In der letzten Woche vor den Herbstferien fand die Gedenkstättenfahrt der Q2-Geschichtskurse nach Auschwitz statt. Die jedes Jahr durch die Fachschaft Geschichte organisierte Fahrt hat das Ziel, dass sich die Schüler*innen an einem historischen außerschulischen Lernort intensiv mit den Folgen von Diktatur und Gewaltherrschaft auseinandersetzen.
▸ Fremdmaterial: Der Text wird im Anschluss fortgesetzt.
(** What safe evidence says of the path and of every directory above it; [d]
    is the disk of a machine on which nobody else acts. *)
Record accepted (policy : Policy) (r : pathRequirements) (d : disk) (path : bytes) (e : PathEvidence) : Prop := mk_accepted {
  ac_path : pe_Path e = path;
  ac_components : ce_Path <$> pe_Components e = [slash] :: component_paths [slash] (path_parts path);
  ac_trusted : forall i c, pe_Components e !! i = Some c ->
    trusted policy (bool_decide (0 < i < List.length (pe_Components e) /\ Datatypes.S i = List.length (pe_Components e))%nat) c;
  ac_no_link : forall i c, pe_Components e !! Datatypes.S i = Some c -> ce_Type c <> PathTypeSymlink;
  ac_way : forall i c, pe_Components e !! Datatypes.S i = Some c -> (Datatypes.S (Datatypes.S i) < List.length (pe_Components e))%nat ->
    ce_Type c = PathTypeDirectory;
  ac_final : exists c, last (pe_Components e) = Some c /\ c = componentFromStat (ce_Path c) (pe_Identity e) policy;
  ac_type : pe_Exists e = true /\ pe_Type e = expected r /\ pe_Type e = statPathType (Mode (pe_Identity e));
  ac_confidential : confidential r = true ->
    has_bits (Mode (pe_Identity e)) 63 = false /\ (pe_Type e = PathTypeRegular -> NLink (pe_Identity e) = 1);
  ac_access : let granted := serviceAccess (pe_Identity e) policy in
    (requireRead r = true -> Readable granted = true) /\ (requireWrite r = true -> Writable granted = true)
    /\ (requireSearch r = true -> Searchable granted = true);
  ac_parent : requireParentSwap r = true ->
    exists parent, second_last (pe_Components e) = Some parent /\ Writable (ce_Access parent) = true /\ Searchable (ce_Access parent) = true;
  ac_here : quiet -> exists i, follow d (dk_root d) (path_parts path) = Some i /\ stat_of d i = Some (pe_Identity e);
}.

Lemma final_accepts e r : pe_Exists e = true -> auditFinalPath e r = [] ->
  pe_Type e = expected r
  /\ (confidential r = true -> has_bits (Mode (pe_Identity e)) 63 = false /\ (pe_Type e = PathTypeRegular -> NLink (pe_Identity e) = 1))
  /\ (requireRead r = true -> Readable (pe_Access e) = true) /\ (requireWrite r = true -> Writable (pe_Access e) = true)
  /\ (requireSearch r = true -> Searchable (pe_Access e) = true).
Proof.
  intros He. unfold auditFinalPath. rewrite He. cbn. rewrite !app_nil, !when_nil. intros (Ht & Hc & Hl & Hr & Hw & Hs).
  rewrite negb_false_iff, bool_decide_eq_true in Ht. split; [done|].
  split; [|by repeat split; intros E; rewrite E in *; cbn in *; apply negb_false_iff].
  intros E. rewrite E in *. cbn in *. split; [done|]. intros Er. rewrite bool_decide_true in Hl by done.
  by apply negb_false_iff, Z.eqb_eq in Hl.
Qed.
Lemma wp_activateCandidate id p Q s :
  about p -> activated p = false -> At (staging v c nw) s -> (forall r p' s', activation r p' s' -> Q (Ok (r, p')) s') ->
  wp (activateCandidate id p) Q (stopped_in K) s.
Proof.
  intros Hp Hact HA HQ. unfold activateCandidate. destruct Hp as (Hh & Hb & Hrest). rewrite Hh, Hb.
  assert (Hst : stage p = t_stage t) by apply Hrest. rewrite Hst.
  apply wp_bind, wp_catch, wp_bind, (wp_checkpoint_at (staging v c nw)); [done..|]. intros r s1 HA1 _.
  assert (Hfail : forall e s', At (staging v c nw) s' -> Q (Ok (Err e, p)) s').
  { intros e s' HA'. apply HQ. unfold activation. by rewrite Hact. }
  destruct r; [|by apply wp_ret, Hfail].
  apply (wp_rename_at p); [done|by intros; apply wp_ret, Hfail|]. intros place s2 Hd HA2 Ht2. cbn zeta.
  set (g := swapped place) in *. set (p1 := set_activated true p).
  assert (Hlate : forall p' e g' s', activated p' = true -> K (g_keep g') -> At g' s' -> Q (Ok (Err e, p')) s').
  { intros p' e g' s' Ha' HK' HA'. apply HQ. unfold activation. rewrite Ha'. by exists g'. }
  apply wp_bind, wp_catch, (wp_checkpoint_at g); [done..|]. intros r s3 HA3 D3. destruct r; [|by apply wp_ret, (Hlate _ _ g)].
  apply wp_bind, wp_catch, (wp_looking_at _ g); [done..|apply looking_fingerprintAt|]. intros r s4 _ HA4 D4.
  destruct r as [active|]; [|by apply wp_ret, (Hlate _ _ g)]. destruct (negb _); [by apply wp_ret, (Hlate _ _ g)|].
  apply wp_bind, (wp_looking_at _ g); [done..|apply looking_displaced|]. intros r s5 Hr HA5 D5.
  assert (Ht5 : target_is (s_disk s5) nw) by by rewrite D5, D4, D3. destruct r as [[placedOriginal|]|].
  - apply wp_bind, wp_catch, (wp_database_at _ g); [done..|apply recordPlacement_keeps|]. intros r s6 HA6 D6.
    destruct r; [|by apply wp_ret, (Hlate _ _ g)]. cbn zeta. set (p2 := set_original_fp _ _).
    assert (Hlate2 : forall e g' s', K (g_keep g') -> At g' s' -> wp (mret (Err e, p2)) Q (stopped_in K) s') by by intros; eapply wp_ret, Hlate.
    apply wp_bind, wp_catch, wp_bind, (wp_settle_applied id p2 place); [done|by rewrite D6|done|]. intros s7 HA7.
    apply (wp_remove_displaced p2 place); [by split|done..|]. intros s8 HA8. by apply wp_ret, HQ.
  - assert (Hx : existed p1 = true).
    { destruct (existed p1) eqn:Ex; [done|]. unfold displaced_original in Hr. rewrite Ex in Hr. by injection Hr. }
    apply wp_bind, (wp_exchange_back p1 place); [by split|done..| |].
    + intros s6 HA6. apply wp_ret, HQ. by split.
    + intros g' s6 HK6 HA6. by apply wp_ret, (Hlate _ _ g').
  - by apply displaced_answers in Hr.
Qed.
End Activate.
End Steps.
End Entry.
#[export] Hint Resolve stopped_in_journalled : core.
In diesem Jahr nahmen 35 Schüler*innen teil. Organisiert wurde die Studienreise vom Lehrer des aktuellen Q2-Leistungskurses Jan-Henning Conrad, der die Fahrt durch seinen großen persönlichen Einsatz erst möglich machte. Als weitere Lehrkräfte begleiteten Katrin Rademacher und Marco Zangrando, die beide Geschichtsgrundkurse in der Q2 unterrichten, die Reise.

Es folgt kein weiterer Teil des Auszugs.